(Description of the task): After locating the line with "Some (key, v) /\" in the data that follows, return it and every later line exactly, up to and including the line with "destruct (mismatch d".

Record set below:

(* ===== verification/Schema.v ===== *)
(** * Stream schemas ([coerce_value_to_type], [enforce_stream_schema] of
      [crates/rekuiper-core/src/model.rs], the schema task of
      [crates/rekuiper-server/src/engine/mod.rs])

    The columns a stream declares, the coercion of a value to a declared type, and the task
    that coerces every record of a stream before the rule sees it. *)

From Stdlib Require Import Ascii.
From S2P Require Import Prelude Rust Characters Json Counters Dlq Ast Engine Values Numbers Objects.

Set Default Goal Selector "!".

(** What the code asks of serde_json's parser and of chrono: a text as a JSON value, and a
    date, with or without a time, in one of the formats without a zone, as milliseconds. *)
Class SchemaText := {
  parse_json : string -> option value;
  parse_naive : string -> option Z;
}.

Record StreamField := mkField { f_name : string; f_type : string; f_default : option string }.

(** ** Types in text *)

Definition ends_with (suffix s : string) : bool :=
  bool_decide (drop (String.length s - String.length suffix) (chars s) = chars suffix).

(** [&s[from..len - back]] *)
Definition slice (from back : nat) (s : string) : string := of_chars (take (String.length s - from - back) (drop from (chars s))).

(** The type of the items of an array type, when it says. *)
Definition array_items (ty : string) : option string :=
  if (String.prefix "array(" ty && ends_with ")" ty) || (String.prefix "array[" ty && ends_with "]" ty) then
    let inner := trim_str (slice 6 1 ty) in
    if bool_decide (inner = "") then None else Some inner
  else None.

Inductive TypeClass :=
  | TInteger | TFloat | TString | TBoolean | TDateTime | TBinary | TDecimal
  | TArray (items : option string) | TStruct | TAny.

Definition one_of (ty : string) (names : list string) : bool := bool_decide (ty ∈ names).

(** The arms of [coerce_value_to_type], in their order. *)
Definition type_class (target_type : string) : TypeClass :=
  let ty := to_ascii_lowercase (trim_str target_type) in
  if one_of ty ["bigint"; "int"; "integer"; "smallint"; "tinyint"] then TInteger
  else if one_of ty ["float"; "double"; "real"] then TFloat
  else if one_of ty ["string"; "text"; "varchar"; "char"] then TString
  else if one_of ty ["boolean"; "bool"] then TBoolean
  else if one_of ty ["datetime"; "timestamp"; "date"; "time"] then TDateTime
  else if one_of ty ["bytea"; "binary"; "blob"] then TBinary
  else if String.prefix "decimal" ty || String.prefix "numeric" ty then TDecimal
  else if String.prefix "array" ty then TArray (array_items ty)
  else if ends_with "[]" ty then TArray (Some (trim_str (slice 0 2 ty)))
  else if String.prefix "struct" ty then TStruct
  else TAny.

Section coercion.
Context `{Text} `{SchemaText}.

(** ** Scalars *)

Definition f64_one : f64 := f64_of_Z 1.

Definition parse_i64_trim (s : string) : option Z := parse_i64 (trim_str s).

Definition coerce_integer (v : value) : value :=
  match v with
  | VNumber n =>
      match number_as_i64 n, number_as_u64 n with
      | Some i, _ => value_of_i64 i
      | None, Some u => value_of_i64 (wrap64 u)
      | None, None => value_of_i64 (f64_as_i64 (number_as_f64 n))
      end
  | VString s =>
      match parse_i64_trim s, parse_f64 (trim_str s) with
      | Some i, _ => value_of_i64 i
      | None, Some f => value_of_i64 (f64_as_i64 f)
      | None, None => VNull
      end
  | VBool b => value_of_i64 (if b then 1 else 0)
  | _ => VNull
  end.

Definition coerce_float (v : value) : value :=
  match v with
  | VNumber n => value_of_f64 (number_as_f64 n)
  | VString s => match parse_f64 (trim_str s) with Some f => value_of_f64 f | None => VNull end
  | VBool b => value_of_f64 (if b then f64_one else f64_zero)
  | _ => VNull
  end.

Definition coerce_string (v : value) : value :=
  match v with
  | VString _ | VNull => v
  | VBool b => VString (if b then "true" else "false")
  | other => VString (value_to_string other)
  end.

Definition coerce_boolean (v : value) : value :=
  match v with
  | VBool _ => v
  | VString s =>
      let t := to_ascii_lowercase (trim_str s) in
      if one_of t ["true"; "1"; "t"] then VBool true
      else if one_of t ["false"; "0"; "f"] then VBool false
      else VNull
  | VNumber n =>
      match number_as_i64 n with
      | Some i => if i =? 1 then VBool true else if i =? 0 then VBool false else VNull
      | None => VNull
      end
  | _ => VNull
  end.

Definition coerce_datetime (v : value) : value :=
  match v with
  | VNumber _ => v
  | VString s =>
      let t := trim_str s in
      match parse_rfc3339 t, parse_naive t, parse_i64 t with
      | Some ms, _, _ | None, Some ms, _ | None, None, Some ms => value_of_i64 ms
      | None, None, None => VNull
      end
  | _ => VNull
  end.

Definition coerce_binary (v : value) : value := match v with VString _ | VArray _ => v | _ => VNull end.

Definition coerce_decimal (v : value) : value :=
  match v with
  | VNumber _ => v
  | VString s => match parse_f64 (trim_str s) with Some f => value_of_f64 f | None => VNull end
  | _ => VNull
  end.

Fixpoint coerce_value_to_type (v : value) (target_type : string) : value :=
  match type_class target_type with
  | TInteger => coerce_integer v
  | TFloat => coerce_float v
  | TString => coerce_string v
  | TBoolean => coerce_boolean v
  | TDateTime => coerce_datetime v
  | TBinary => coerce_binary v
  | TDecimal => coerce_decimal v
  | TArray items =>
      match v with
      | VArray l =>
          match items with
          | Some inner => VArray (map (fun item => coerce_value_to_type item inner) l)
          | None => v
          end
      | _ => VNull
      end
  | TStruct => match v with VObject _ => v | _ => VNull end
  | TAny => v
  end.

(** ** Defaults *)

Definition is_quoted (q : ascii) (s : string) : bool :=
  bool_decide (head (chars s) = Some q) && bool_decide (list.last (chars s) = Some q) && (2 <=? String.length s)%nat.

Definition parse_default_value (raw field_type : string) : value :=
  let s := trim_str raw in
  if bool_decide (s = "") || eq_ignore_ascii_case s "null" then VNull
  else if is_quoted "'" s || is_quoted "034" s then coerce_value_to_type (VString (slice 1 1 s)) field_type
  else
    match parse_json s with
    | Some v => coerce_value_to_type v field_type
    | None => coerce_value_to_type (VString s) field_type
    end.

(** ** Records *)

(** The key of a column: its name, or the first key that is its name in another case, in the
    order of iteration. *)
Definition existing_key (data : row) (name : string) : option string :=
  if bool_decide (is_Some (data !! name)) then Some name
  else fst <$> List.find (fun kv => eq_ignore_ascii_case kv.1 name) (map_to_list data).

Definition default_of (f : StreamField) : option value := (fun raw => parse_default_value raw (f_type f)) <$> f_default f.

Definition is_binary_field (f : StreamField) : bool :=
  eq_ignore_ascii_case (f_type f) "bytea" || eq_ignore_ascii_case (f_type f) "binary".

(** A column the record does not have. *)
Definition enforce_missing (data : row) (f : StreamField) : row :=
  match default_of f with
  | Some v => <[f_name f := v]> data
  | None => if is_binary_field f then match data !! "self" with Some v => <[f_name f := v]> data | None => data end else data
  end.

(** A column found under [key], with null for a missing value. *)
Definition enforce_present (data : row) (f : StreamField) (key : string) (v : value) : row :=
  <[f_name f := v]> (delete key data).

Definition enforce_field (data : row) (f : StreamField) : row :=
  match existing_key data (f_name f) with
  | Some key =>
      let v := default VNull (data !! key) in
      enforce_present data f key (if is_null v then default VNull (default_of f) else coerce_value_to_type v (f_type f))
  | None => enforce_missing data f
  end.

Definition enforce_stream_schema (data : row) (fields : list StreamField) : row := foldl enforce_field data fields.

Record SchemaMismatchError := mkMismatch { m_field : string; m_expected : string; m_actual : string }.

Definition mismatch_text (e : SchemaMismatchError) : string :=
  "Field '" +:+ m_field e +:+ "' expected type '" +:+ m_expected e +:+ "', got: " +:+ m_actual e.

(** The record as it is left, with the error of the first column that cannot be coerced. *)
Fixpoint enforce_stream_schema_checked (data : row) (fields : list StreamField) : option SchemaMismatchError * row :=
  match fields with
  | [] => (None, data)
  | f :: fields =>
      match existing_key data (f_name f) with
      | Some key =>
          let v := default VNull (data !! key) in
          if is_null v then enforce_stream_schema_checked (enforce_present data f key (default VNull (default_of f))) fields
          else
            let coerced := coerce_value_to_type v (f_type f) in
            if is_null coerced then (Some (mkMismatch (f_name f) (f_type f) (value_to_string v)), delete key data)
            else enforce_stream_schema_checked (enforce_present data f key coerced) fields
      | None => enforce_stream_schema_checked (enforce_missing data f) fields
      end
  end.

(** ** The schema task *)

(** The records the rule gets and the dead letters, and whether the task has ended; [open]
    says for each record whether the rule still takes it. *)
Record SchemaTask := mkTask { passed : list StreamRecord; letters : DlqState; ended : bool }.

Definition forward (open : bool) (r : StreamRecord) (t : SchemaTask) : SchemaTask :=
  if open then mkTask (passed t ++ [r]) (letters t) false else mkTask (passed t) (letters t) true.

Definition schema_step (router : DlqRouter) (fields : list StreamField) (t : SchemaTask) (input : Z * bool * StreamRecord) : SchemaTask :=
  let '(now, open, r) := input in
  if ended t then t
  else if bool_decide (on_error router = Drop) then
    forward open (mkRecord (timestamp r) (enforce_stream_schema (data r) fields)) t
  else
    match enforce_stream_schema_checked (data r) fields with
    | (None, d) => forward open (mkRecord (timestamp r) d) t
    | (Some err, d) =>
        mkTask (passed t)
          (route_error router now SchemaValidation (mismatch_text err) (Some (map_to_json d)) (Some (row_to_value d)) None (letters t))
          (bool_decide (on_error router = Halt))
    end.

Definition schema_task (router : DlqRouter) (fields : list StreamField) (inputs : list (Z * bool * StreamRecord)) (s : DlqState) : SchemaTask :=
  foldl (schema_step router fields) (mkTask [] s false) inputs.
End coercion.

End of Record set.
Record set below:

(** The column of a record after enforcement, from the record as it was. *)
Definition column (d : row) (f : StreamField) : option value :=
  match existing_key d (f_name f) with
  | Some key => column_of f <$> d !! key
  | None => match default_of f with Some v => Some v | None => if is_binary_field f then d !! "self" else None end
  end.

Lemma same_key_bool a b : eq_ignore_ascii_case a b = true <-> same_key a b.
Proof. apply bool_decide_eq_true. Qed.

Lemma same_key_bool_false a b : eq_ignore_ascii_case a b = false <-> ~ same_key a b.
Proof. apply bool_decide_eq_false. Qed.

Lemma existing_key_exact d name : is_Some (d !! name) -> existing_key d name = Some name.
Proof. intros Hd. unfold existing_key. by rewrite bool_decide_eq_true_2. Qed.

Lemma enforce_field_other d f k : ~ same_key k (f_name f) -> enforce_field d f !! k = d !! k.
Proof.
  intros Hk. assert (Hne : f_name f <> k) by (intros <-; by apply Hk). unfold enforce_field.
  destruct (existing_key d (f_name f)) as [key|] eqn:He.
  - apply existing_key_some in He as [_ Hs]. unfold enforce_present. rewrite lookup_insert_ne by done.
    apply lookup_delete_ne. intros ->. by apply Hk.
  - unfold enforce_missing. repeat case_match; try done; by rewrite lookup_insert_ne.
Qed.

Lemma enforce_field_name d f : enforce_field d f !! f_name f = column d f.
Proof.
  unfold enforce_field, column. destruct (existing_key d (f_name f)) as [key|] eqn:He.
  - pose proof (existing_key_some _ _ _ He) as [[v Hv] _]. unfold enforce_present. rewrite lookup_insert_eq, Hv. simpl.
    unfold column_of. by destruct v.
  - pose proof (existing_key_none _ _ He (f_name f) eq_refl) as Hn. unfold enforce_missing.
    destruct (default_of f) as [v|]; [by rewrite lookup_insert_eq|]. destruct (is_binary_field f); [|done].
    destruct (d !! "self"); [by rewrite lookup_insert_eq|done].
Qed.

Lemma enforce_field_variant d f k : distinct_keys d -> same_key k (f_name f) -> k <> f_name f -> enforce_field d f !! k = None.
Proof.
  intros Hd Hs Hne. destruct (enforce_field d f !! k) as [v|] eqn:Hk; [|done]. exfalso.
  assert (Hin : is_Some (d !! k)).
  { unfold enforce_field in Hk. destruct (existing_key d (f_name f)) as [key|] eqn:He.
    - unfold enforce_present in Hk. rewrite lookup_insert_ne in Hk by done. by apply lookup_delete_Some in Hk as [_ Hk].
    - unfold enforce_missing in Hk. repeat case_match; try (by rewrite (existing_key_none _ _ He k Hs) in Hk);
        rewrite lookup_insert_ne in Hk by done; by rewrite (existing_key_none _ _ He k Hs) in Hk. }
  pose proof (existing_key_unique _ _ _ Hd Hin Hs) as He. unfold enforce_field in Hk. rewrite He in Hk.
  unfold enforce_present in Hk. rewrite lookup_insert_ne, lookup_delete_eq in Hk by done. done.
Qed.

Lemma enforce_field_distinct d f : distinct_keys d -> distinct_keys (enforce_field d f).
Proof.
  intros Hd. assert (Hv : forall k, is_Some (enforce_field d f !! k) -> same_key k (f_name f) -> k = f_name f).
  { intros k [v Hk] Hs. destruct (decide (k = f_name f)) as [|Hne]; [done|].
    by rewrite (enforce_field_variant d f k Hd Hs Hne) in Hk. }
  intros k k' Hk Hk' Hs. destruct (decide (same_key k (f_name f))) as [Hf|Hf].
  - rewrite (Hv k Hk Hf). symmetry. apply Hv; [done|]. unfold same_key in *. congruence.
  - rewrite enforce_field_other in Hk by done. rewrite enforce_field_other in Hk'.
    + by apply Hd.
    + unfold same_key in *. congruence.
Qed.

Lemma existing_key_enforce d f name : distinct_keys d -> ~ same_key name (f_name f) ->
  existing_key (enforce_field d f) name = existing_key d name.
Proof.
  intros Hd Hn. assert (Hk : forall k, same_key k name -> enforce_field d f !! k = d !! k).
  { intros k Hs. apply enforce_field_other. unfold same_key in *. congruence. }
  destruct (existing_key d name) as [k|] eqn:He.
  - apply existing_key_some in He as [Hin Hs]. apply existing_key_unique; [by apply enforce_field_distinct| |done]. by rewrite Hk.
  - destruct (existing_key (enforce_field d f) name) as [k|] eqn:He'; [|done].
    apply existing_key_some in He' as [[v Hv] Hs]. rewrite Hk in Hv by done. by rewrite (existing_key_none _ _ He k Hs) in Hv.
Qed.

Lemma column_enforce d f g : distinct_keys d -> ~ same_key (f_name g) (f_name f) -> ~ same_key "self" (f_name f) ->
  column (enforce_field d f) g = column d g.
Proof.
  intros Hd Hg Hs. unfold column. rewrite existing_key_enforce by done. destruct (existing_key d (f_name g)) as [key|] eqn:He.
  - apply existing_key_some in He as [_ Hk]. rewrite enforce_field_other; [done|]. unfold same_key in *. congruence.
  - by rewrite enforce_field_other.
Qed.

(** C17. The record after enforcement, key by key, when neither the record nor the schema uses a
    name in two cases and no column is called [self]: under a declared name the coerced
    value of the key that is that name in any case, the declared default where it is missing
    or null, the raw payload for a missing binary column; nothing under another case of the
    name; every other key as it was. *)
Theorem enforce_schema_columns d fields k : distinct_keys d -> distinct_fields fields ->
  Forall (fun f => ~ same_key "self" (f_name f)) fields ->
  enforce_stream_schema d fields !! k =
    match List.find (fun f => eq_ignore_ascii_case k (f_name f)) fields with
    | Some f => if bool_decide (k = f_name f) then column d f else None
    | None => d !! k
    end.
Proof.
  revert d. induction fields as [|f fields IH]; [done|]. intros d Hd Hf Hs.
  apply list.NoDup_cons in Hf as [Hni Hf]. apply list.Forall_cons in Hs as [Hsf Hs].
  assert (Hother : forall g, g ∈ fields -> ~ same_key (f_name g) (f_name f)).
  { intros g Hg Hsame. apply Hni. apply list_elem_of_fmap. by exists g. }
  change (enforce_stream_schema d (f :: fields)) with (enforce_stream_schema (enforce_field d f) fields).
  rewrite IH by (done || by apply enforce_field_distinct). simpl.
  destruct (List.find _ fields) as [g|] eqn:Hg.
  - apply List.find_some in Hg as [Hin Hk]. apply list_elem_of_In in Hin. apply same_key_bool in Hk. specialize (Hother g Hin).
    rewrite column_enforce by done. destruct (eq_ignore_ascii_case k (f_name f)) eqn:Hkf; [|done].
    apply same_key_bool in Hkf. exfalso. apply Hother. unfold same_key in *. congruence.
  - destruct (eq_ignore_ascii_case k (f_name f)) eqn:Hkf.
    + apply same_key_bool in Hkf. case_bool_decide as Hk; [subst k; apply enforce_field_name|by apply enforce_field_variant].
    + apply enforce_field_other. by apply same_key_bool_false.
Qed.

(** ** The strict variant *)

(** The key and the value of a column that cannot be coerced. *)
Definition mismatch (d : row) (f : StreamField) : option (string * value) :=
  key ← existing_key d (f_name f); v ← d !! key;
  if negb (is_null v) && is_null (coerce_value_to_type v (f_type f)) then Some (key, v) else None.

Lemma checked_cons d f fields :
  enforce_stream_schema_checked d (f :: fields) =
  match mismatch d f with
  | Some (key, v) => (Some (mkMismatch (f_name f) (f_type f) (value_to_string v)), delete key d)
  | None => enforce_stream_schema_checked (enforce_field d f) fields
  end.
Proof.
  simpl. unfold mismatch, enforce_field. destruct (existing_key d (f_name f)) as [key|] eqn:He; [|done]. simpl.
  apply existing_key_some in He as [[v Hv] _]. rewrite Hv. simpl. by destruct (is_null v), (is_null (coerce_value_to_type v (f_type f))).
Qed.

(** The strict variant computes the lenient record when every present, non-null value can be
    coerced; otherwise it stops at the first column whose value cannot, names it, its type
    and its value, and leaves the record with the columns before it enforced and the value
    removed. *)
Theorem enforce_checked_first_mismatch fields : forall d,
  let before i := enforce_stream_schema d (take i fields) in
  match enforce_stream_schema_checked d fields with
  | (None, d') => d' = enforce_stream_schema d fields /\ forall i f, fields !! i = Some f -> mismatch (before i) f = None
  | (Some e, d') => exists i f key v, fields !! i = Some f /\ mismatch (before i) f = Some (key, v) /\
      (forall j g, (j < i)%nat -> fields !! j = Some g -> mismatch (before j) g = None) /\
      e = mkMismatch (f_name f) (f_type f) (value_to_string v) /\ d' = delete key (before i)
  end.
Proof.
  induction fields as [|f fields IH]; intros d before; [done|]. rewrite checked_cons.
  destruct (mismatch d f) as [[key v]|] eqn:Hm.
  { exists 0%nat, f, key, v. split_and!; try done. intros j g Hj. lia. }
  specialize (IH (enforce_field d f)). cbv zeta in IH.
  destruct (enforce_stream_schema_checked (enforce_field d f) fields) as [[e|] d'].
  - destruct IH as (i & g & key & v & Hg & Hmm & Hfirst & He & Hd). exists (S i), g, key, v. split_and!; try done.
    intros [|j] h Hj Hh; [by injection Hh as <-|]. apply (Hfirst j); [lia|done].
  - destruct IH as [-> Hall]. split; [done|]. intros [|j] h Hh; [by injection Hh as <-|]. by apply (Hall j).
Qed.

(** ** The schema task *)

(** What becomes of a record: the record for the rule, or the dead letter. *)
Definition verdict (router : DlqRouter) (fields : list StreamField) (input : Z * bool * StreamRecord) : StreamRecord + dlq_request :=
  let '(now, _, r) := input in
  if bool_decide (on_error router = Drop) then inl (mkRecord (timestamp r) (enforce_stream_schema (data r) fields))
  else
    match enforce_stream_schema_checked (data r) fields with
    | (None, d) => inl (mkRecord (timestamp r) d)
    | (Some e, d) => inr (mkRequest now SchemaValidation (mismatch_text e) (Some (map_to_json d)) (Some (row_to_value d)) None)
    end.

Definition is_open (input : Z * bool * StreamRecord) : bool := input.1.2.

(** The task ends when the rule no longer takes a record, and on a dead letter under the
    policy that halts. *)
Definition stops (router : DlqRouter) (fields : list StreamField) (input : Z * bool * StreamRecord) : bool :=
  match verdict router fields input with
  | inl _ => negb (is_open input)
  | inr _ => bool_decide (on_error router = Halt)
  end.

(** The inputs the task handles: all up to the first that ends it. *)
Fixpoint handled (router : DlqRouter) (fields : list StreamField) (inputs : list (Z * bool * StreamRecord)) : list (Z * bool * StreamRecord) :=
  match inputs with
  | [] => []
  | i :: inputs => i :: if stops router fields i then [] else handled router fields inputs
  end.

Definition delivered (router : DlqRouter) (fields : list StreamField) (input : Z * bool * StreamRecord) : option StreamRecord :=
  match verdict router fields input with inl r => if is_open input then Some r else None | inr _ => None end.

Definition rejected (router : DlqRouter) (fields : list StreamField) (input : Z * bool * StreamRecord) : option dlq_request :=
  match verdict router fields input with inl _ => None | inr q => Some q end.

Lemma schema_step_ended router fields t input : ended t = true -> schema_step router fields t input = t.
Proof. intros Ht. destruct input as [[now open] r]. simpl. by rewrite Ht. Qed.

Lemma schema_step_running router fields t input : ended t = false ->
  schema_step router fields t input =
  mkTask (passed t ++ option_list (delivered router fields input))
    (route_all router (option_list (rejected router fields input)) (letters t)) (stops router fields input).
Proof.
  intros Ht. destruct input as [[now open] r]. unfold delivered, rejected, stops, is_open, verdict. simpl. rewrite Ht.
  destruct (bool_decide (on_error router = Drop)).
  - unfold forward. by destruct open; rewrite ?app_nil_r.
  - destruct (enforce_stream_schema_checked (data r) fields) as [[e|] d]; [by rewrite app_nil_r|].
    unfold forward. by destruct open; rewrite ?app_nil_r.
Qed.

End of Record set.
Record set below:

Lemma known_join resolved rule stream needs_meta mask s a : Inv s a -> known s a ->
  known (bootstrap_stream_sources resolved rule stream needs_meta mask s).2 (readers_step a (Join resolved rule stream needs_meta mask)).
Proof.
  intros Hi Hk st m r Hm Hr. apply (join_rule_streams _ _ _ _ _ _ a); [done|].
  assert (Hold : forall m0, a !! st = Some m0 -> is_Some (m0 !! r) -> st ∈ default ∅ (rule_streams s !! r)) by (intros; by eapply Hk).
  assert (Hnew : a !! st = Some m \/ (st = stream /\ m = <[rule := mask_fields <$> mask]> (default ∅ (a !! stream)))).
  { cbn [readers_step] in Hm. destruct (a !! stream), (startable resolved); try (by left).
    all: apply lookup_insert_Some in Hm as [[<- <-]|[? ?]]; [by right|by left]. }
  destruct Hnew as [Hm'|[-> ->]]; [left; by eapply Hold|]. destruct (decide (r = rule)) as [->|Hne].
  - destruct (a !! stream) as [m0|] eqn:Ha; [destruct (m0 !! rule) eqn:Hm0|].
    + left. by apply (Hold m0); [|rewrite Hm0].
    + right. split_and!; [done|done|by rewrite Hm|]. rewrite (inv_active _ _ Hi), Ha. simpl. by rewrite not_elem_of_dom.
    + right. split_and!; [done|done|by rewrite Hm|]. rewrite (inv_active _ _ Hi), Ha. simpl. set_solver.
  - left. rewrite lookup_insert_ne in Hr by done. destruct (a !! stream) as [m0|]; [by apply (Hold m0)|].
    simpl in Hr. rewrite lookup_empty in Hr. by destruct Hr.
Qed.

End of Record set.

(Answer to the exercise):
  | (Some e, d') => exists i f key v, fields !! i = Some f /\ mismatch (before i) f = Some (key, v) /\
      (forall j g, (j < i)%nat -> fields !! j = Some g -> mismatch (before j) g = None) /\
      e = mkMismatch (f_name f) (f_type f) (value_to_string v) /\ d' = delete key (before i)
  end.
Proof.
  induction fields as [|f fields IH]; intros d before; [done|]. rewrite checked_cons.
  destruct (mismatch d f) as [[key v]|] eqn:Hm.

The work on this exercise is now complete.